Well, they wouldn’t necessarily be expensive but they would be limited. So the premium would be low but it wouldn’t cover very much. If you ended up needing care, a very large share of those costs are going to come directly out of your pocket.

It is an incredibly hollow thing to say that we are going to protect people with their pre-existing condition and at the same time have no essential health benefit requirements because you can say “listen, you can’t deny me because of my cancer” but if a plan doesn’t have to cover my chemotherapy drugs, it doesn’t have to cover radiation, then what does that protection mean? It means nothing to me. So you can’t actually provide real protection for pre-existing conditions and have no essential health benefit requirements. It’s an empty promise.

To me, this looks like another thing that will hurt older patients since they need more comprehensive coverage.

It’s not just older adults; it’s anybody with a significant health problem. It’s going to be very, very difficult — if not impossible — to find a plan that covers prescription drugs. Maybe you’ll see some with just generic drugs covered, or maybe one or two prescriptions a year covered. But it’s going to be very difficult to find a plan that covers your chemotherapy drugs, your insulin. People with serious chronic illnesses that need infused drugs — those are not generic drugs. So if you have, at any age, significant health problems … forget about maternity coverage, speech therapy, occupational therapy, maybe physical therapy, substance abuse disorder treatment (unless they put that in there explicitly). Any of those kinds of issues can affect people at any age that have a health problem.
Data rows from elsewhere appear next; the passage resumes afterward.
Definition set_score (v : locals) (x : option Z) : locals :=
  Locals (alignment_length v) (identical v) x (query_id v) (target_id v)
    (query_start v) (query_end v) (target_start v) (target_end v)
    (query_sequence v) (target_sequence v) (target_length v)
    (coordinates v) (query_size v) (annotations v) (query_annotations v)
    (target_annotations v).

Definition set_query_id (v : locals) (x : option string) : locals :=
  Locals (alignment_length v) (identical v) (score v) x (target_id v)
    (query_start v) (query_end v) (target_start v) (target_end v)
    (query_sequence v) (target_sequence v) (target_length v)
    (coordinates v) (query_size v) (annotations v) (query_annotations v)
    (target_annotations v).

Definition set_target_id (v : locals) (x : option string) : locals :=
  Locals (alignment_length v) (identical v) (score v) (query_id v) x
    (query_start v) (query_end v) (target_start v) (target_end v)
    (query_sequence v) (target_sequence v) (target_length v)
    (coordinates v) (query_size v) (annotations v) (query_annotations v)
    (target_annotations v).
(** [response.users.length ?? 0] *)
Definition users_count (response : value) : completion value :=
  match get_prop response "users" with
  | Normal VUndefined => Throw (type_error_read "undefined" "length")
  | Normal VNull => Throw (type_error_read "null" "length")
  | Normal (VArr l) => Normal (VNum (inject_Z (Z.of_nat (length l))))
  | Normal (VStr s) => Normal (VNum (inject_Z (Z.of_nat (String.length s))))
  | Normal (VObj o) =>
      Normal (match default VUndefined (o !! "length") with
              | VUndefined | VNull => VNum 0
              | v => v
              end)
  | Normal _ => Normal (VNum 0)
  | Throw e => Throw e
  | OutOfFuel => OutOfFuel
  end.

(** The notifications of [execute] for a request that the transport
    answered: ["response"] unless skipped, then ["request"]. *)
Definition answer_notifications (axios : AxiosInstance)
    (params : gmap string value) (sr : bool) (d : value) (rt : Z)
  : list (string * value) :=
  ((if sr then []
    else [(EVENT_TYPE.RESPONSE,
           VObj (<["type" := param params "type"]> (timed_result d rt)))])
   ++ [(EVENT_TYPE.REQUEST,
        VObj (<["response" := VObj (timed_result d rt)]>
                (<["request" := VObj (<["params" := VObj params]>
                                        (<["url" := VStr (baseURL axios)]> ∅))]>
                   (<["type" := param params "type"]> ∅))))])%list.

(** The world once [execute] has sent the request, read the clock and
    emitted those notifications. *)
Definition answered_world (axios : AxiosInstance) (app : App)
    (params : gmap string value) (sr : bool) (d : value) (rt : Z) (w : World) : World :=
  fold_left (fun w' e => deliver e w') (answer_notifications axios params sr d rt)
    (set_ticks (S (ticks w)) (add_sent (outbound app params) w)).

(** The ["error"] notification of kind [unknown]. *)
Definition unknown_error (params : gmap string value) (message : string)
  : string * value :=
  (EVENT_TYPE.ERROR,
   VObj (error_payload (param params "type") (VStr message) ERROR_CODE.K_U)).

(** No ["error"] notification among these. *)
Definition no_error_among (events : list (string * value)) : Prop :=
  Forall (fun e => fst e <> EVENT_TYPE.ERROR) events.
Lemma _get_url_settles (url : string) (fmt : option Fmt) :
  out_of_depth (_get_url url fmt) = false.
Proof.
  unfold _get_url.
  destruct (_get_url_response base_uri netloc client_get session_get url) as [e|body];
    [reflexivity|].
  destruct fmt as [[|]|]; [| |reflexivity].
  - now destruct (decode_utf8 body).
  - now destruct (parse_json body).
Qed.

Lemma hasattr_with_settles (ga : string -> result value) (y : string) :
  out_of_depth (ga y) = false -> out_of_depth (hasattr_with ga y) = false.
Proof. unfold hasattr_with. now destruct (ga y) as [[]|]. Qed.

Lemma getattr_both_settles (d : Document) (x : string) (n : nat) :
  Py.startswith x "get_" = true ->
  Py.endswith x "_url" = true ->
  out_of_depth (getattr_fuel (S n) d x) = false.
Proof.
  intros Hg Hu. rewrite getattr_fuel_S.
  destruct (normal_getattr d x) eqn:Hn; [now apply (normal_getattr_settles d x)|].
  unfold __getattr__body. rewrite Hg, Hu. cbn [negb rbind Return].
  now destruct (p_image_match x) as [[size [|]]|].
Qed.

Lemma getattr_get_settles (d : Document) (x : string) (n : nat) :
  Py.startswith x "get_" = true ->
  out_of_depth (getattr_fuel (S (S n)) d x) = false.
Proof.
  intros Hg. destruct (Py.endswith x "_url") eqn:Hu.
  { now apply getattr_both_settles. }
  rewrite getattr_fuel_S.
  destruct (normal_getattr d x) eqn:Hn; [now apply (normal_getattr_settles d x)|].
  unfold __getattr__body. rewrite Hg, Hu. cbn [negb rbind Return].
  pose proof (hasattr_with_settles (getattr_fuel (S n) d) (x ++ "_url")
                (getattr_both_settles d (x ++ "_url") n
                   (startswith_app _ _ _ Hg) (endswith_app _ _))) as Hh.
  destruct (hasattr_with (getattr_fuel (S n) d) (x ++ "_url")) as [e|[|]];
    cbn [rbind Return]; [exact Hh|reflexivity|].
  now destruct (p_image_match x) as [[size [|]]|].
Qed.

Lemma getattr_url_settles (d : Document) (x : string) (n : nat) :
  Py.endswith x "_url" = true ->
  out_of_depth (getattr_fuel (S (S n)) d x) = false.
Proof.
  intros Hu. destruct (Py.startswith x "get_") eqn:Hg.
  { now apply getattr_both_settles. }
  rewrite getattr_fuel_S.
  destruct (normal_getattr d x) eqn:Hn; [now apply (normal_getattr_settles d x)|].
  unfold __getattr__body. rewrite Hg, Hu. cbn [negb rbind Return].
  pose proof (getattr_both_settles d ("get_" ++ x) n eq_refl
                (endswith_prepend "get_" _ _ Hu)) as Hb.
  pose proof (hasattr_with_settles (getattr_fuel (S n) d) ("get_" ++ x) Hb) as Hh.
  destruct (getattr_fuel_both base_uri netloc client_get session_get decode_utf8
              parse_json inherited inherited d ("get_" ++ x) n n eq_refl
              (endswith_prepend "get_" _ _ Hu) eq_refl) as [_ Hdir].
  destruct (hasattr_with (getattr_fuel (S n) d) ("get_" ++ x)) as [e|[|]];
    cbn [rbind Return]; [exact Hh| |].
  - destruct (getattr_fuel (S n) d ("get_" ++ x)) as [e|v]; cbn [rbind]; [exact Hb|].
    apply call_fuel_settles. now apply Hdir.
  - now destruct (p_image_match x) as [[size [|]]|].
Qed.
Lemma get_vocab_mapping_cached (t : LogitTracker N) tk vocab :
  tokenizer t = Some tk -> vocab_tokens t = Some vocab ->
  get_vocab_mapping t = (Ok vocab, t).
Proof.
  intros Htk Hv. unfold get_vocab_mapping, bind, get, ret.
  rewrite Htk, Hv. reflexivity.
Qed.

Lemma get_vocab_mapping_builds (t : LogitTracker N) tk first rest :
  tokenizer t = Some tk -> vocab_tokens t = None ->
  unstructured_logits t = first :: rest ->
  (forall i, (i < length first)%nat -> decode tk [Z.of_nat i] <> []) ->
  exists vocab,
    get_vocab_mapping t = (Ok vocab, set_vocab_tokens (Some vocab) t) /\
    length vocab = length first /\
    (forall i, (i < length first)%nat ->
       nth_error vocab i = hd_error (decode tk [Z.of_nat i])).
Proof.
  intros Htk Hv Hu Hdec.
  destruct (build_vocab_total tk (length first) Hdec) as (vocab & Hb & Hl & Hn).
  exists vocab. repeat split; auto.
  unfold get_vocab_mapping, bind, get, ret, lift, modify.
  rewrite Htk, Hv, Hu. simpl. rewrite Hb. reflexivity.
Qed.

(** C6: without a tokenizer [get_vocab_mapping] raises its AttributeError and
    changes nothing.  With one and no table yet, it decodes each index below
    the width of the first unstructured vector, stores the table and returns
    it; from then on, whatever the stores hold, it returns the stored table
    and changes nothing. *)
Theorem C6_vocab_mapping (t : LogitTracker N) :
  (tokenizer t = None ->
   get_vocab_mapping t = (Raise NoTokenizerForMapping, t)) /\
  (forall tk vocab,
     tokenizer t = Some tk -> vocab_tokens t = Some vocab ->
     get_vocab_mapping t = (Ok vocab, t)) /\
  (forall tk first rest,
     tokenizer t = Some tk -> vocab_tokens t = None ->
     unstructured_logits t = first :: rest ->
     (forall i, (i < length first)%nat -> decode tk [Z.of_nat i] <> []) ->
     exists vocab,
       get_vocab_mapping t = (Ok vocab, set_vocab_tokens (Some vocab) t) /\
       length vocab = length first /\
       (forall i, (i < length first)%nat ->
          nth_error vocab i = hd_error (decode tk [Z.of_nat i])) /\
       (forall u s,
          let later := set_structured_logits s
                         (set_unstructured_logits u
                            (set_vocab_tokens (Some vocab) t)) in
          get_vocab_mapping later = (Ok vocab, later))).
Proof.
  repeat split.
  - intros Htk. unfold get_vocab_mapping, bind, get, raise.
    rewrite Htk. reflexivity.
  - intros tk vocab. apply get_vocab_mapping_cached.
  - intros tk first rest Htk Hv Hu Hdec.
    destruct (get_vocab_mapping_builds t tk first rest Htk Hv Hu Hdec)
      as (vocab & Hrun & Hl & Hn).
    exists vocab. repeat split; auto.
    intros u s later. subst later.
    now apply (get_vocab_mapping_cached _ tk).
Qed.

(** [l[:e]] with [e] at or past the end is the whole list. *)
Lemma slice_to_beyond {A} (l : list A) e :
  Z.of_nat (length l) <= e -> slice_to e l = l.
Proof.
  intros H. unfold slice_to.
  destruct (e <? 0) eqn:He; [apply Z.ltb_lt in He; lia |].
  apply firstn_all2. lia.
Qed.

End Queries.

(** ** Queries: top tokens *)

Section TopTokens.
Context {N : NumLib}.

Lemma column_stack_returns {A} (cols m : list (list A)) :
  column_stack cols = Ok m -> m = cols.
Proof.
  unfold column_stack. destruct (stackable cols); intros H; inversion H; auto.
Qed.

Lemma top_tokens_at_preserves k probs logits vocab pos :
  preserves (top_tokens_at (N:=N) k probs logits vocab pos).
Proof.
  unfold top_tokens_at.
  apply preserves_bind; [apply preserves_get | intros t].
  destruct (Z.of_nat (length (unstructured_logits t)) <=? pos);
    [apply preserves_ret |].
  apply preserves_bind; [apply sequence_up_to_preserves | intros text].
  apply preserves_bind; [apply preserves_lift | intros u_probs].
  apply preserves_bind; [apply preserves_lift | intros s_probs].
  apply preserves_bind.
  { destruct logits as [lg |]; [| apply preserves_ret].
    apply preserves_bind; [apply preserves_lift | intros ul].
    apply preserves_bind; [apply preserves_lift | intros sl].
    apply preserves_ret. }
  intros logit_cols.
  apply preserves_bind; [apply preserves_lift | intros max_probs].
  apply preserves_bind.
  { destruct (pos <? Z.of_nat (length (structured_logits t)) - 1);
      [| apply preserves_ret].
    apply preserves_bind; [apply sequence_up_to_preserves | intros nxt].
    apply preserves_ret. }
  intros next_token.
  apply preserves_bind; [apply preserves_lift | intros infos].
  apply preserves_ret.
Qed.

Lemma top_tokens_at_skip k probs logits vocab pos (t : LogitTracker N) :
  Z.of_nat (length (unstructured_logits t)) <= pos ->
  top_tokens_at k probs logits vocab pos t = (Ok [], t).
Proof.
  intros H. unfold top_tokens_at, bind, get, ret. simpl.
  apply Z.leb_le in H. rewrite H. reflexivity.
Qed.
So this is maybe a great change for me if I’m a healthy adult in my thirties not planning on having any more kids … until the year that I get diagnosed with lupus, or one of my kids gets cancer.

Absolutely.

You save on premiums, but the return is that the costs of obtaining care fall much, much more heavily on the people who need care. So basically you can save some money in the near term, but if you end up having a health-care need, and most of us do at some point or another, you could be unable to afford access to care that is necessary for you.

This interview has been edited for length and clarity.